Start of INPUT DATA

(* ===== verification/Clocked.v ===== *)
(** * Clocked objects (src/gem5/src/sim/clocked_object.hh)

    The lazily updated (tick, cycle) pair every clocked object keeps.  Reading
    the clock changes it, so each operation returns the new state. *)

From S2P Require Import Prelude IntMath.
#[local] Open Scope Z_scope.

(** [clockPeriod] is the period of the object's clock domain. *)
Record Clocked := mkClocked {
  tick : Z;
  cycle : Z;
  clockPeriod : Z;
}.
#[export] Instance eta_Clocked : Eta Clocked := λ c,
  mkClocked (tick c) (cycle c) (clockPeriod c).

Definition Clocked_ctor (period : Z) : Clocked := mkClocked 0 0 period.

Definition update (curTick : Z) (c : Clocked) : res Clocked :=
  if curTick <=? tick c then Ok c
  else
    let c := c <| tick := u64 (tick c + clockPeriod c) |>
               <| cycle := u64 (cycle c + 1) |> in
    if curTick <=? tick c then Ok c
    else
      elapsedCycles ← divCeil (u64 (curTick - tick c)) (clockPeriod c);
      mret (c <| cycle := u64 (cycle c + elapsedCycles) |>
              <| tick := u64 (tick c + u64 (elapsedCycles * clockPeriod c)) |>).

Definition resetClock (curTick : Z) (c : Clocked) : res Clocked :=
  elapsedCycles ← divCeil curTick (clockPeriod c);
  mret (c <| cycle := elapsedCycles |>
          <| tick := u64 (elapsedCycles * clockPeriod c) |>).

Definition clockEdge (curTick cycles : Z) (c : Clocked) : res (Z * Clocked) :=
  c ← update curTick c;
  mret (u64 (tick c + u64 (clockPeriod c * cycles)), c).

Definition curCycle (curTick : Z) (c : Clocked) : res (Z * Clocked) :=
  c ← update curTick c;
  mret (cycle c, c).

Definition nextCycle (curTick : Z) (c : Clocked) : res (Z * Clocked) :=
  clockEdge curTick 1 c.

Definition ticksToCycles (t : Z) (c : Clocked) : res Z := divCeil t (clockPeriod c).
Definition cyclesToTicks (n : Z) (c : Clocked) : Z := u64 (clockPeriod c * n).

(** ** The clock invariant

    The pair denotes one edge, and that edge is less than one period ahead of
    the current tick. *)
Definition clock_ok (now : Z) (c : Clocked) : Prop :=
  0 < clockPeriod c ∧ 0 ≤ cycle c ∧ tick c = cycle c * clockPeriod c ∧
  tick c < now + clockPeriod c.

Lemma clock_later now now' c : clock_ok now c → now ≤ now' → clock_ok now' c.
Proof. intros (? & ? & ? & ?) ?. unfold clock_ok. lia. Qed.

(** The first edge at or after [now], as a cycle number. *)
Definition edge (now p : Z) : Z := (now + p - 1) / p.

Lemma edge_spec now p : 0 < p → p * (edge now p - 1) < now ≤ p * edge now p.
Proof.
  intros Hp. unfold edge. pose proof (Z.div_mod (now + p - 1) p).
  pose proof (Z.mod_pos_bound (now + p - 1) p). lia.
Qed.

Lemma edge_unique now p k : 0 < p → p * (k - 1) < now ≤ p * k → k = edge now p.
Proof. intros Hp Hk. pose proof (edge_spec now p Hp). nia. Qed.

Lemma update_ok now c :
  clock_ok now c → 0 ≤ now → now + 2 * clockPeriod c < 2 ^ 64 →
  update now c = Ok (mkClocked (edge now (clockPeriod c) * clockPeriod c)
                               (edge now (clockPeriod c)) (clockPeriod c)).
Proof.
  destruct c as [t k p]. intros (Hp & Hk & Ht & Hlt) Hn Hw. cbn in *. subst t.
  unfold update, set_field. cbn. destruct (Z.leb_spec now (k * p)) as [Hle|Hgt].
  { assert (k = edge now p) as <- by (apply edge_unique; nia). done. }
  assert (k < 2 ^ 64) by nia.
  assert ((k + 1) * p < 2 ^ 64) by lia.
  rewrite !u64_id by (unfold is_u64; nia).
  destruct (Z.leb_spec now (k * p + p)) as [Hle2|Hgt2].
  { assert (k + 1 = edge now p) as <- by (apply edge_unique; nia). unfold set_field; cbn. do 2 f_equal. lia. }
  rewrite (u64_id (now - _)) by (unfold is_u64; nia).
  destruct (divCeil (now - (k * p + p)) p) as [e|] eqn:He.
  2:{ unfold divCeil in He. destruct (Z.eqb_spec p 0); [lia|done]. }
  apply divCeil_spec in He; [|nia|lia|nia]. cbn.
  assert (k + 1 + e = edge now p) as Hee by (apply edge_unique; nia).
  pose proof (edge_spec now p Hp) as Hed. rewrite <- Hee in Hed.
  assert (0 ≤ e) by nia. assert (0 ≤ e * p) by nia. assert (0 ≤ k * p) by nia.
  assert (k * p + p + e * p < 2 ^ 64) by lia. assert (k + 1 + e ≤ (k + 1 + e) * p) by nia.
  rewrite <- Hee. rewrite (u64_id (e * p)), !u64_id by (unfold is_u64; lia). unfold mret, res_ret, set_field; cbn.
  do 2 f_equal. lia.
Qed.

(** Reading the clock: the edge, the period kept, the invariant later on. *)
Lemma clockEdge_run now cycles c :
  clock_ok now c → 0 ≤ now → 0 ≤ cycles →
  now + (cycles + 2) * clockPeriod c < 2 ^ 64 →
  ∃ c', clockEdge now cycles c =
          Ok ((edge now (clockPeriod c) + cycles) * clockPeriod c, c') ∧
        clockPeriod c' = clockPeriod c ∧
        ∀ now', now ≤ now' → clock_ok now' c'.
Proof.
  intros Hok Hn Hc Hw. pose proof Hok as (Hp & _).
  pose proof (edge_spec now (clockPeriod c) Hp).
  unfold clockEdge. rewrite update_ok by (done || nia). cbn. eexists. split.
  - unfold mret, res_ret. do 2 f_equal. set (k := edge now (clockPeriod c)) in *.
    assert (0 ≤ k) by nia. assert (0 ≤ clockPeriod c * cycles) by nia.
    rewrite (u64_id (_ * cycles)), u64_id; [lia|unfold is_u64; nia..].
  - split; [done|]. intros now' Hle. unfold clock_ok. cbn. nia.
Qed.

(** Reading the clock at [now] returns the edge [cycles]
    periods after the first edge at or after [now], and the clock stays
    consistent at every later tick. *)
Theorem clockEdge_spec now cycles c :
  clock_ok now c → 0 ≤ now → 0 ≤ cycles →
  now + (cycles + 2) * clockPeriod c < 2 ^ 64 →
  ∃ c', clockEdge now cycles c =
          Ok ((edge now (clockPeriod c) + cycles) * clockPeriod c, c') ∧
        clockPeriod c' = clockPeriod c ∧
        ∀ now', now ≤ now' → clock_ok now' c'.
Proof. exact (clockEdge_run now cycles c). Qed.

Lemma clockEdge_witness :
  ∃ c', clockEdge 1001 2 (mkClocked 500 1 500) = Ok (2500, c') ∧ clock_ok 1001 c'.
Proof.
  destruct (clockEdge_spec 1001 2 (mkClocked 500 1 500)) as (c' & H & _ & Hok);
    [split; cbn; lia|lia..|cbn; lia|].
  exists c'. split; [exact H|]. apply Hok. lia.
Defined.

End of INPUT DATA

◆ ABOUT THIS TASK:
After locating the line holding "rewrite !u64_id by (unfold is_u64; nia)." above, output exactly that line and every line after it through the line holding "rewrite (u64_id (_". Include nothing else.

◆ RESPONSE:
  rewrite !u64_id by (unfold is_u64; nia).
  destruct (Z.leb_spec now (k * p + p)) as [Hle2|Hgt2].
  { assert (k + 1 = edge now p) as <- by (apply edge_unique; nia). unfold set_field; cbn. do 2 f_equal. lia. }
  rewrite (u64_id (now - _)) by (unfold is_u64; nia).
  destruct (divCeil (now - (k * p + p)) p) as [e|] eqn:He.
  2:{ unfold divCeil in He. destruct (Z.eqb_spec p 0); [lia|done]. }
  apply divCeil_spec in He; [|nia|lia|nia]. cbn.
  assert (k + 1 + e = edge now p) as Hee by (apply edge_unique; nia).
  pose proof (edge_spec now p Hp) as Hed. rewrite <- Hee in Hed.
  assert (0 ≤ e) by nia. assert (0 ≤ e * p) by nia. assert (0 ≤ k * p) by nia.
  assert (k * p + p + e * p < 2 ^ 64) by lia. assert (k + 1 + e ≤ (k + 1 + e) * p) by nia.
  rewrite <- Hee. rewrite (u64_id (e * p)), !u64_id by (unfold is_u64; lia). unfold mret, res_ret, set_field; cbn.
  do 2 f_equal. lia.
Qed.

(** Reading the clock: the edge, the period kept, the invariant later on. *)
Lemma clockEdge_run now cycles c :
  clock_ok now c → 0 ≤ now → 0 ≤ cycles →
  now + (cycles + 2) * clockPeriod c < 2 ^ 64 →
  ∃ c', clockEdge now cycles c =
          Ok ((edge now (clockPeriod c) + cycles) * clockPeriod c, c') ∧
        clockPeriod c' = clockPeriod c ∧
        ∀ now', now ≤ now' → clock_ok now' c'.
Proof.
  intros Hok Hn Hc Hw. pose proof Hok as (Hp & _).
  pose proof (edge_spec now (clockPeriod c) Hp).
  unfold clockEdge. rewrite update_ok by (done || nia). cbn. eexists. split.
  - unfold mret, res_ret. do 2 f_equal. set (k := edge now (clockPeriod c)) in *.
    assert (0 ≤ k) by nia. assert (0 ≤ clockPeriod c * cycles) by nia.
    rewrite (u64_id (_ * cycles)), u64_id; [lia|unfold is_u64; nia..].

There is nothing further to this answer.